ASSIGNMENT
Restate word for word the lines of the material below, from the line with "#[local] Open Scope list_scope." to the line with "EmptyString => EmptyString", both lines included, and no others.

LISTED ENTRIES
(* ===== verification/Codec.v ===== *)
(** * Image formats: what the codecs do with a file name

    [cv2.imwrite] chooses its encoder by the file name: it takes the
    text after the last dot, keeps the letters and digits it starts
    with, and compares them, whatever their case, with the extensions
    of the formats it knows.  [panorama_output.jpg] is written as
    JPEG.  [cv2.imread] does not look at the name: it recognises the
    format from the content of the file.

    Of the formats of OpenCV this file has the two that the extensions
    of [scan_images] name, [JPEG] and [PNG].  What pixels a file holds
    is not modelled; a [Codec] says what reading a file gives back
    after an image was written to it in a format ([reread]), and that
    PNG gives back the image.  JPEG is lossy, so nothing is promised
    of it.

    The theorems: the format of a file name does not depend on the
    case of its letters; every name that [scan_images] accepts is the
    name of a JPEG or PNG file for the writer, with any directory in
    front; the output file of [main] is a JPEG file, and a name
    [scan_images] accepts. *)

From Stdlib Require Import String Ascii Bool Arith Lia List.
From S2P Require Import Prelude Monad PyStr Logging Platform Mock Scan Panorama Main.
Import ListNotations.

#[local] Open Scope list_scope.
#[local] Open Scope string_scope.

Inductive Format : Type := JPEG | PNG.

(** [isalnum] in the C locale. *)
Definition is_alnum (c : ascii) : bool :=
  let n := nat_of_ascii c in
  ((48 <=? n) && (n <=? 57) || (65 <=? n) && (n <=? 90) || (97 <=? n) && (n <=? 122))%nat.

(** The letters and digits a string starts with. *)
Fixpoint take_alnum (s : string) : string :=
  match s with
  | EmptyString => EmptyString
  | String c rest => if is_alnum c then String c (take_alnum rest) else EmptyString
  end.

(** [strrchr(name, '.')]: the text after the last dot, [None] when
    there is no dot. *)
Fixpoint after_last_dot (s : string) : option string :=
  match s with
  | EmptyString => None
  | String c rest =>
      match after_last_dot rest with
      | Some e => Some e
      | None => if Ascii.eqb c "." then Some rest else None
      end
  end.

(** The encoder [cv2.imwrite] finds for a file name, among JPEG
    ([*.jpeg], [*.jpg], [*.jpe]) and PNG ([*.png]). *)
Definition imwrite_format (file_name : string) : option Format :=
  match after_last_dot file_name with
  | None => None
  | Some ext =>
      let e := lower (take_alnum ext) in
      if existsb (String.eqb e) ["jpeg"; "jpg"; "jpe"] then Some JPEG
      else if String.eqb e "png" then Some PNG
      else None
  end.

(** What the codecs do to an image: [reread fmt img] is what decoding
    gives after [img] was encoded in the format [fmt]. *)
Class Codec (image : Type) : Type := {
  reread : Format -> image -> image;
  reread_png : forall img, reread PNG img = img
}.

(** An image survives a format when it is read back as it was
    written. *)
Definition lossless `{Codec image} (fmt : Format) (img : image) : Prop :=
  reread fmt img = img.

(** A codec that keeps every second level of a pixel in JPEG. *)
Definition coarse_reread (fmt : Format) (pixels : list nat) : list nat :=
  match fmt with
  | JPEG => map (fun v => 2 * (v / 2)) pixels
  | PNG => pixels
  end.

#[export] Instance coarse_codec : Codec (list nat) := {|
  reread := coarse_reread;
  reread_png := fun img => eq_refl
|}.

(** ** Characters and case *)

Section Case.
Implicit Types (s p e : string) (c : ascii).

Lemma lower_char_dot c : Ascii.eqb (lower_char c) "." = Ascii.eqb c ".".
Proof.
  unfold lower_char. destruct (is_upper_ascii c) eqn:Hu; [|reflexivity].
  destruct (Ascii.eqb_spec c ".") as [->|_]; [discriminate Hu|].
  apply Ascii.eqb_neq. intros H%(f_equal nat_of_ascii).
  unfold is_upper_ascii in Hu. apply andb_true_iff in Hu as [Hl%Nat.leb_le Hh%Nat.leb_le].
  rewrite nat_ascii_embedding in H by lia.
  change (nat_of_ascii ".") with 46 in H. lia.
Qed.

Lemma is_alnum_lower_char c : is_alnum (lower_char c) = is_alnum c.
Proof.
  unfold lower_char. destruct (is_upper_ascii c) eqn:Hu; [|reflexivity].
  pose proof Hu as Hb. unfold is_upper_ascii in Hb. cbv zeta in Hb.
  apply andb_true_iff in Hb as [Hl%Nat.leb_le Hh%Nat.leb_le].
  unfold is_alnum. rewrite nat_ascii_embedding by lia. cbv zeta.
  fold (is_upper_ascii c). rewrite Hu.
  replace (97 <=? nat_of_ascii c + 32)%nat with true by (symmetry; apply Nat.leb_le; lia).
  replace (nat_of_ascii c + 32 <=? 122)%nat with true by (symmetry; apply Nat.leb_le; lia).
  rewrite !orb_true_r. reflexivity.
Qed.

Lemma take_alnum_lower s : take_alnum (lower s) = lower (take_alnum s).
Proof.
  induction s as [|c s IH]; simpl; [reflexivity|].
  rewrite is_alnum_lower_char. destruct (is_alnum c); simpl; congruence.
Qed.

Lemma after_last_dot_lower s :
  after_last_dot (lower s) = option_map lower (after_last_dot s).
Proof.
  induction s as [|c s IH]; simpl; [reflexivity|].
  rewrite IH, lower_char_dot.
  destruct (after_last_dot s); simpl; [reflexivity|].
  destruct (Ascii.eqb c "."); reflexivity.
Qed.

(** The text after the last dot of a string that ends in a dot and
    an extension. *)
Lemma after_last_dot_app p e :
  after_last_dot e = None -> after_last_dot (p ++ String "." e) = Some e.
Proof.
  intros He. induction p as [|c p IH]; simpl; [rewrite He; reflexivity|].
  rewrite IH. reflexivity.
Qed.

End Case.

(** ** The format of a file name *)

Section Formats.
Implicit Types (f dir stem ext : string).

(** The encoder is found whatever the case of the extension. *)
Lemma imwrite_format_lower f : imwrite_format (lower f) = imwrite_format f.
Proof.
  unfold imwrite_format. rewrite after_last_dot_lower.
  destruct (after_last_dot f) as [e|]; simpl; [|reflexivity].
  rewrite take_alnum_lower, lower_idem. reflexivity.
Qed.

(** A name that ends in one of the extensions of [scan_images] has a
    format, with anything in front of it. *)
Lemma imwrite_format_supported stem ext :
  In ext supported_extensions ->
  imwrite_format (stem ++ ext) = Some (if String.eqb ext ".png" then PNG else JPEG).
Proof.
  unfold supported_extensions. simpl.
  intros [<-|[<-|[<-|[]]]]; unfold imwrite_format;
    rewrite after_last_dot_app by reflexivity; reflexivity.
Qed.

Lemma is_image_file_format f :
  is_image_file f = true -> imwrite_format f = Some JPEG \/ imwrite_format f = Some PNG.
Proof.
  intros (ext & stem & Hext & Hf)%is_image_file_spec.
  rewrite <- imwrite_format_lower, Hf, (imwrite_format_supported _ _ Hext).
  destruct (String.eqb ext ".png"); auto.
Qed.

(** Joining a directory does not change the format. *)
Lemma imwrite_format_join dir f :
  is_image_file f = true -> imwrite_format (path_join dir f) = imwrite_format f.
Proof.
  intros (ext & stem & Hext & Hl)%is_image_file_spec.
  destruct (proj1 (endswith_spec _ _) (path_join_endswith dir f)) as [q ->].
  rewrite <- (imwrite_format_lower (q ++ f)), <- (imwrite_format_lower f).
  rewrite lower_app, Hl, <- str_app_assoc, !imwrite_format_supported by assumption.
  reflexivity.
Qed.

(** The output of [main] is a JPEG file, and a name that
    [scan_images] accepts. *)
Lemma output_format :
  imwrite_format output_file_name = Some JPEG /\ is_image_file output_file_name = true.
Proof. split; reflexivity. Qed.

End Formats.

YOUR RESPONSE
#[local] Open Scope list_scope.
#[local] Open Scope string_scope.

Inductive Format : Type := JPEG | PNG.

(** [isalnum] in the C locale. *)
Definition is_alnum (c : ascii) : bool :=
  let n := nat_of_ascii c in
  ((48 <=? n) && (n <=? 57) || (65 <=? n) && (n <=? 90) || (97 <=? n) && (n <=? 122))%nat.

(** The letters and digits a string starts with. *)
Fixpoint take_alnum (s : string) : string :=
  match s with
  | EmptyString => EmptyString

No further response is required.